Task inputs:

(* ===== verification/Orchestration.v ===== *)
(** * controller/orchestration: the controller's loop

    One run, from the first beat to the report: the [Run] of orchestration.cpp, its state and
    every operation of it, over what is held about each worker (Tracking). A method is a
    computation on the run and the world, that may end in a controller error; None is a loop
    out of fuel, an answer the calls do not give, or this process replaced by another image.
    The timeline is one object: the sampler writes it, the marks go to it, and the watch over
    the ceiling reads it. *)

From S2P Require Import JournalStore.
From S2P Require Export WorkerArgs StopSignals Temperature Sampler Process.
From coqutil Require Export Datatypes.RecordSettersUsingExistingGetters.

(** ** report.hpp, orchestration.hpp *)

Record Reap := { reap_slot : Z; reap_at_ns : Z }.

Record SamplingReport := {
  sp_enabled : bool;
  sp_interval_ns : Z;
  sp_rounds : Z;
  sp_points : Z;
  sp_cost_ns : Z;
  sp_first_round_ns : Z;
  sp_last_round_ns : Z;
  sp_reaps : list Reap;
  sp_fault : option text;
}.

Record JournalReport := { jr_enabled : bool; jr_entries : Z; jr_fault : option text }.

Record RunReport := {
  rr_workers : list WorkerReport;
  rr_sampling : SamplingReport;
  rr_steps_run : Z;
  rr_journal : JournalReport;
  rr_elapsed_ns : Z;
  rr_worker_exit_code : option Z;
  rr_temperature_stop : option TemperatureStop;
  rr_stop_signal : option Z;
  rr_stop_forced : bool;
}.

Record RunPlan := {
  rp_mode : ConfigMode;
  rp_duration_ms : Z;
  rp_workers : Z;
  rp_executable : text;
  rp_limits : list LimitStatus;
  rp_topology : text;
  rp_workloads : list text;
  rp_environment : text;
  rp_capabilities : text;
}.

(** A pointer that may be null is a flag, or an option where it points to data. *)
Record RunOptions := {
  opt_executable : text;
  opt_interval_ns : Z;
  opt_stale_after_ns : Z;
  opt_grace : Grace;
  opt_budget : option MemoryBudget;
  opt_budget_unread : text;
  opt_oom_record : bool;
  opt_topology : option Snapshot;
  opt_verification : VerificationOptions;
  opt_fp : bool;
  opt_capabilities : text;
  opt_sampler : bool;
  opt_timeline : bool;
  opt_view : bool;
  opt_temperature_unread : text;
  opt_temperature_blind_after_ns : Z;
  opt_replacement_allowance_ns : Z;
  opt_sample_interval_ns : Z;
  opt_schedule : option Schedule;
  opt_journal : bool;
  opt_journal_interval_ns : Z;
  opt_journal_notes : bool;
  opt_stop_signals : bool;
}.

Record ControllerError := { ce_stage : text; ce_detail : text }.

Definition describe_controller_error (error : ControllerError) : text := ce_stage error ++ lit ": " ++ ce_detail error.

(** The reporter, the notes of the journal and the OOM-kill record, which a run is given. *)
Class Surroundings (K : Type) := {
  report_starting : RunPlan → K → K;
  report_event : Z → text → K → K;
  report_finished : RunReport → K → K;
  fill_notes : Journal.Entry → K → Journal.Entry * K;
  oom_kills : K → Result Z text * K;
  oom_scope : text;
}.

(** ** orchestration.cpp: what a report comes to *)

Definition describe_stop_signal (report : RunReport) : text :=
  match rr_stop_signal report with
  | None => []
  | Some signal =>
      lit "stopped by " ++ signal_name signal
      ++ (if rr_stop_forced report then lit "; a later signal killed the workers at once" else [])
  end.

Definition clean_count (report : RunReport) : Z :=
  size_of (filter (λ worker, is_clean (rp_fate worker) = true) (rr_workers report)).

Definition all_clean (report : RunReport) : bool :=
  match rr_workers report with [] => false | workers => clean_count report =? size_of workers end.

Definition wrong_result_count (report : RunReport) : Z :=
  foldl (λ total worker, u64 (total + rp_wrong_results worker)) 0 (rr_workers report).

Definition not_performed_count (report : RunReport) : Z :=
  foldl (λ total worker, u64 (total + rp_not_performed worker)) 0 (rr_workers report).

(** ** orchestration.cpp: the run *)

Definition kControllerPhase : Z := 1.
Definition kMaxReadsPerTick : nat := 64.
Definition kMaxDrainsAfterDeath : nat := 1024.
Definition kNanosecondsPerMs : Z := 1000000.
Definition SIGPIPE : Z := 13.
Definition SIGCHLD : Z := 17.

(** [static_cast<int>]. *)
Definition i32 (x : Z) : Z := (x + 2 ^ 31) mod 2 ^ 32 - 2 ^ 31.

Definition describe_refusal (error : TimelineError) : text :=
  describe_timeline_fault (timeline_fault error)
  ++ match timeline_detail error with [] => [] | detail => lit " (" ++ detail ++ lit ")" end.

Definition wakes (readiness : Readiness) : bool :=
  readable readiness || hung_up readiness || poll_error readiness || invalid readiness.

(** *** Labels *)

(** [operator<] of strings: by their bytes. *)
Fixpoint text_le (a b : text) : bool :=
  match a, b with
  | [], _ => true
  | _ :: _, [] => false
  | x :: a, y :: b => (byte_val x <? byte_val y) || ((byte_val x =? byte_val y) && text_le a b)
  end.

Definition text_before (a b : text) : Prop := text_le a b = true.

#[export] Instance text_before_dec : RelDecision text_before.
Proof. intros a b. unfold text_before. apply _. Defined.

(** [std::ranges::unique]. *)
Fixpoint dedupe (names : list text) : list text :=
  match names with
  | [] => []
  | name :: rest => match dedupe rest with
                    | next :: _ as kept => if bool_decide (name = next) then kept else name :: kept
                    | [] => [name]
                    end
  end.

Definition plus (joined : text) : text := match joined with [] => [] | _ => lit "+" end.

(** The members of [Run] that change, with the objects it shares with its caller. *)
Record Run := {
  run_pool : WorkerPool;
  run_region : option HeartbeatRegion;
  run_workers : list Tracked;
  run_started : TimePoint;
  run_duration_ns : Z;
  run_beats : Z;
  run_oom_before : Result Z text;
  run_live : Z;
  run_stop_requested : bool;
  run_spawned : bool;
  run_environment : text;
  run_sampling : SamplingReport;
  run_sampling_live : bool;
  run_temperature : option TemperatureWatch;
  run_temperature_checked_ns : Z;
  run_temperature_stop : option TemperatureStop;
  run_signals_handled : nat;
  run_stop_signal : option Z;
  run_stop_forced : bool;
  run_clock_running_ns : Z;
  run_next_step : nat;
  run_steps_run : Z;
  run_phase : text;
  run_workload_label : text;
  run_journal_report : JournalReport;
  run_journal_live : bool;
  run_last_journal_ns : Z;
  (** What the caller's pointers point to. *)
  run_sampler : RoundSampler;
  run_timeline : BoundedTimeline;
  run_journal : FormatWriter;
  run_signals : StopSignals;
}.

Definition no_sampling : SamplingReport :=
  {| sp_enabled := false; sp_interval_ns := 0; sp_rounds := 0; sp_points := 0; sp_cost_ns := 0;
     sp_first_round_ns := 0; sp_last_round_ns := 0; sp_reaps := []; sp_fault := None |}.

Definition no_journal : JournalReport := {| jr_enabled := false; jr_entries := 0; jr_fault := None |}.

(** The members as a new [Run] has them. *)
Definition fresh_run (sampler : RoundSampler) (timeline : BoundedTimeline) (journal : FormatWriter) (signals : StopSignals) : Run :=
  {| run_pool := {| pids_ := []; live_ := 0 |}; run_region := None; run_workers := [];
     run_started := {| raw_ns := 0; running_ns := 0; wall_ns := 0 |}; run_duration_ns := 0; run_beats := 0;
     run_oom_before := Error (lit "not read"); run_live := 0; run_stop_requested := false; run_spawned := false;
     run_environment := []; run_sampling := no_sampling; run_sampling_live := false; run_temperature := None;
     run_temperature_checked_ns := -1; run_temperature_stop := None; run_signals_handled := 0; run_stop_signal := None;
     run_stop_forced := false; run_clock_running_ns := 0; run_next_step := 0; run_steps_run := 0;
     run_phase := lit "run"; run_workload_label := []; run_journal_report := no_journal; run_journal_live := false;
     run_last_journal_ns := 0; run_sampler := sampler; run_timeline := timeline; run_journal := journal;
     run_signals := signals |}.

(** *** The monad of the run's methods *)

Section Monad.
Context {K : Type}.

Definition M (A : Type) : Type := Run → K → option (Result A ControllerError * Run * K).

Definition ret {A} (a : A) : M A := λ r s, Some (Value a, r, s).
Definition error_at {A} (stage detail : text) : M A := λ r s, Some (Error {| ce_stage := stage; ce_detail := detail |}, r, s).
Definition stuck {A} : M A := λ _ _, None.
Definition bind {A B} (m : M A) (k : A → M B) : M B := λ r s,
  match m r s with
  | Some (Value a, r, s) => k a r s
  | Some (Error e, r, s) => Some (Error e, r, s)
  | None => None
  end.
Definition get : M Run := λ r s, Some (Value r, r, s).
Definition modify (f : Run → Run) : M unit := λ r s, Some (Value tt, f r, s).
(** A call of the world. *)
Definition call {A} (f : K → A * K) : M A := λ r s, let (a, s) := f s in Some (Value a, r, s).
Definition call_fueled {A} (f : K → option (A * K)) : M A := λ r s, '(a, s) ← f s; Some (Value a, r, s).

Definition worker (i : nat) : M Tracked := λ r s, w ← run_workers r !! i; Some (Value w, r, s).
Definition on_worker (i : nat) (f : Tracked → Tracked) : M unit := modify (λ r, r <| run_workers ::= alter f i |>).
End Monad.
Arguments M : clear implicits.

Notation "'let!' x := m 'in' k" := (bind m (λ x, k))
  (at level 200, x pattern, m at level 100, k at level 200) : lf_scope.
Notation "m ;;! k" := (bind m (λ _, k)) (at level 100, k at level 200, right associativity) : lf_scope.
#[local] Open Scope lf_scope.

Fixpoint for_each {K A} (l : list A) (body : A → M K unit) : M K unit :=
  match l with
  | [] => ret tt
  | a :: l => body a ;;! for_each l body
  end.

(** [for (Tracked& worker : workers_)]. *)
Definition for_workers {K} (body : nat → M K unit) : M K unit :=
  let! r := get in for_each (seq 0 (length (run_workers r))) body.

Definition when {K} (condition : bool) (m : M K unit) : M K unit := if condition then m else ret tt.

(** *** Its methods *)

Section Orchestration.
Context {K : Type} `{ProcessCalls K} `{ChannelCalls K} `{RegionCalls K} `{WorkerCalls K} `{FpControl K} `{SignalCalls K}
  `{ExecCalls K} `{SourceCalls K} `{StorageOps K} `{Surroundings K}.
Context (strerror : Z → text) (shortest : Z → text) (compiled : IsaSet) (config : Config) (options : RunOptions) (fuel : nat).

Definition event (elapsed_ns : Z) (line : text) : M K unit := call (λ s, (tt, report_event elapsed_ns line s)).

Definition clock : M K (Result TimePoint SyscallError) := call (clock_now read_clock).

Task statement: Gather each line in the data that holds the string "list".

Your solution:
  sp_reaps : list Reap;
  rr_workers : list WorkerReport;
  rp_limits : list LimitStatus;
  rp_workloads : list text;
Fixpoint dedupe (names : list text) : list text :=
  run_workers : list Tracked;
Fixpoint for_each {K A} (l : list A) (body : A → M K unit) : M K unit :=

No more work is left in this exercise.